Should I cut calories or increase exercise?

Ask the doctor.

Image: © udra/Thinkstock

Question To drop a few pounds, should I focus more on my calorie count or how much time I spend exercising?

Oh It may be very difficult to drop a few pounds without watching your calories and exercising recurrently. But it is just not that easy. For years, doctors (including me) have told patients: “You have to burn more calories through exercise than you eat. If you do that, you'll be at a healthy weight.” We even said that not having the ability to maintain a healthy weight, since it was really easy, showed a weakness of character.

It's true that calories in, calories burned, and self-discipline are necessary. However, for my part, it has at all times been clear that some people have more trouble attending to a healthy weight than others. All you needed to do was observe your folks and family. People who at all times have seconds are still skinny. People who eat their food, are still heavy. Now, we’re learning why.

Over the past 20 years, medical science has discovered loads of body chemistry that regulates our appetite and metabolism. Some animals are born to be more hungry: natural hormones that increase appetite override those who suppress appetite. The same might be the case with humans. Also, a few of us are born to burn calories more easily. And over the past 10 years, we've discovered a brand new undeniable fact that can profoundly affect our ability to attain a healthy weight: the microbiome.

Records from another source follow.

(** * budgetbot: the budget aggregation and conversation-state engine

    A shallow embedding of [src/budgetbot/src/index.ts] (and of the later
    revision of the same worker that factors the summaries into
    [getDailySummaryData] and [getMonthlySummaryData]).

    Conventions of the model.
    - Text is a [string] of 8-bit code units.
    - A JavaScript number is an IEEE 754 binary64 value ([number]): a signed
      zero, a signed infinity, [NaN], or a finite value given by its sign,
      mantissa and binary exponent.  [Number(text)] rounds the decimal
      literal to the nearest double, ties to even, and [+], [-] and [*] are
      the correctly rounded operations.  Amounts and budgets are such
      numbers, as in the column [amount REAL] of the table.
    - The loop counters, the years, the months and the Telegram identifiers
      are integers ([Z]).
    - A plain JavaScript object is an association list in insertion order
      ([JsObject]); the D1 tables are a list of rows ([expenses], append
      only) and a finite map keyed by the primary key ([user_state]).
      SQL leaves open the order of the groups of a [GROUP BY] and the way
      [SUM] adds: here the groups come in the order in which the
      categories first occur, and [SUM(amount)] adds the amounts of a
      group to [0.0] in row order, each addition rounded.
    - The clock is an input: the record that [nowSgLocal] returns, read once
      for a request.  The local time zone of the runtime is UTC, so
      [new Date(y, m, d)] and [Date.UTC(y, m, d)] denote the same instant.
    - The query parameters of the monthly endpoint are taken after their
      conversion to numbers, as integers. *)

From Stdlib Require Import ZArith QArith Lia String Ascii List Permutation.
From Stdlib Require Import SpecFloat.
From stdpp Require Import base gmap list strings pretty.

Open Scope Z_scope.

(** ** Text helpers: the built-in string operations the worker uses *)

Module JsString.

(** [WhiteSpace] and [LineTerminator] code units below 256: TAB, LF, VT,
    FF, CR, SP and NBSP.  This is the set [trim] and [\s] use. *)
Definition is_whitespace (c : ascii) : bool :=
  let n := N_of_ascii c in
  ((n =? 9) || (n =? 10) || (n =? 11) || (n =? 12) || (n =? 13)
   || (n =? 32) || (n =? 160))%N.

Fixpoint drop_whitespace (s : list ascii) : list ascii :=
  match s with
  | c :: s' => if is_whitespace c then drop_whitespace s' else s
  | [] => []
  end.

Definition trim_chars (s : list ascii) : list ascii :=
  rev (drop_whitespace (rev (drop_whitespace s))).

(** [s.trim()] *)
Definition trim (s : string) : string :=
  string_of_list_ascii (trim_chars (list_ascii_of_string s)).

(** [s.startsWith(p)] *)
Fixpoint startsWith (p s : string) : bool :=
  match p, s with
  | EmptyString, _ => true
  | String a p', String b s' => if Ascii.eqb a b then startsWith p' s' else false
  | String _ _, EmptyString => false
  end.

(** [s.split(/\s+/)[0]]: the characters before the first white space. *)
Fixpoint first_word (s : string) : string :=
  match s with
  | EmptyString => EmptyString
  | String c s' => if is_whitespace c then EmptyString else String c (first_word s')
  end.

(** [s.split(sep)] for a one-character separator. *)
Fixpoint split_on (sep : ascii) (s : string) : list string :=
  match s with
  | EmptyString => [EmptyString]
  | String c s' =>
      if Ascii.eqb c sep then EmptyString :: split_on sep s'
      else match split_on sep s' with
           | w :: ws => String c w :: ws
           | [] => [String c EmptyString]
           end
  end.

Definition is_digit (c : ascii) : bool :=
  let n := N_of_ascii c in ((48 <=? n) && (n <=? 57))%N.

End JsString.

(** ** Numbers: binary64 values, [Number(text)] and [Number.isFinite] *)

Definition number : Type := spec_float.

Module JsNumber.
Import JsString.

(** The precision and the exponent bound of binary64. *)
Definition prec : Z := 53.
Definition emax : Z := 1024.

Definition NaN : number := S754_nan.
Definition Infinity (negative : bool) : number := S754_infinity negative.

(** The literal [0]. *)
Definition zero : number := S754_zero false.

(** [x + y], [x - y] and [x * y] *)
Definition add (x y : number) : number := SFadd prec emax x y.
Definition sub (x y : number) : number := SFsub prec emax x y.
Definition mul (x y : number) : number := SFmul prec emax x y.

Definition strict_equal (x y : number) : bool := SFeqb x y.

(** The number for the integer [z]: the nearest double, ties to even. *)
Definition of_Z (z : Z) : number := binary_normalize prec emax z 0 false.

Definition decimal_digit (c : ascii) : option Z :=
  let n := N_of_ascii c in
  if ((48 <=? n) && (n <=? 57))%N then Some (Z.of_N n - 48) else None.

We have known for over a century that many microorganisms (for instance, bacteria and viruses) continue to exist us and in us, comparable to in our gut. All of their genes, collectively, are called our microbiome. And, boy, are there loads of them: Our microbiome accommodates 250 to 800 times more genes than human genes. Why this is essential is that these microbial genes make natural chemicals that may enter our bloodstream and affect our body chemistry.

As only one example of how the microbiome affects our weight, we've long assumed that the calories we ingest every day are all absorbed into our blood and distributed around our bodies. , including in our fat cells. This is just not entirely true. Without getting too graphic about it, a few of what we eat leaves our bodies as waste, taking some calories with it. There are people whose gut microbiome seems to soak up more calories than they eat before the calories are lost.

Finally, don't forget that regular exercise has health advantages even for individuals who haven't achieved a healthy weight. Regular exercise is the one reason to drop a few pounds.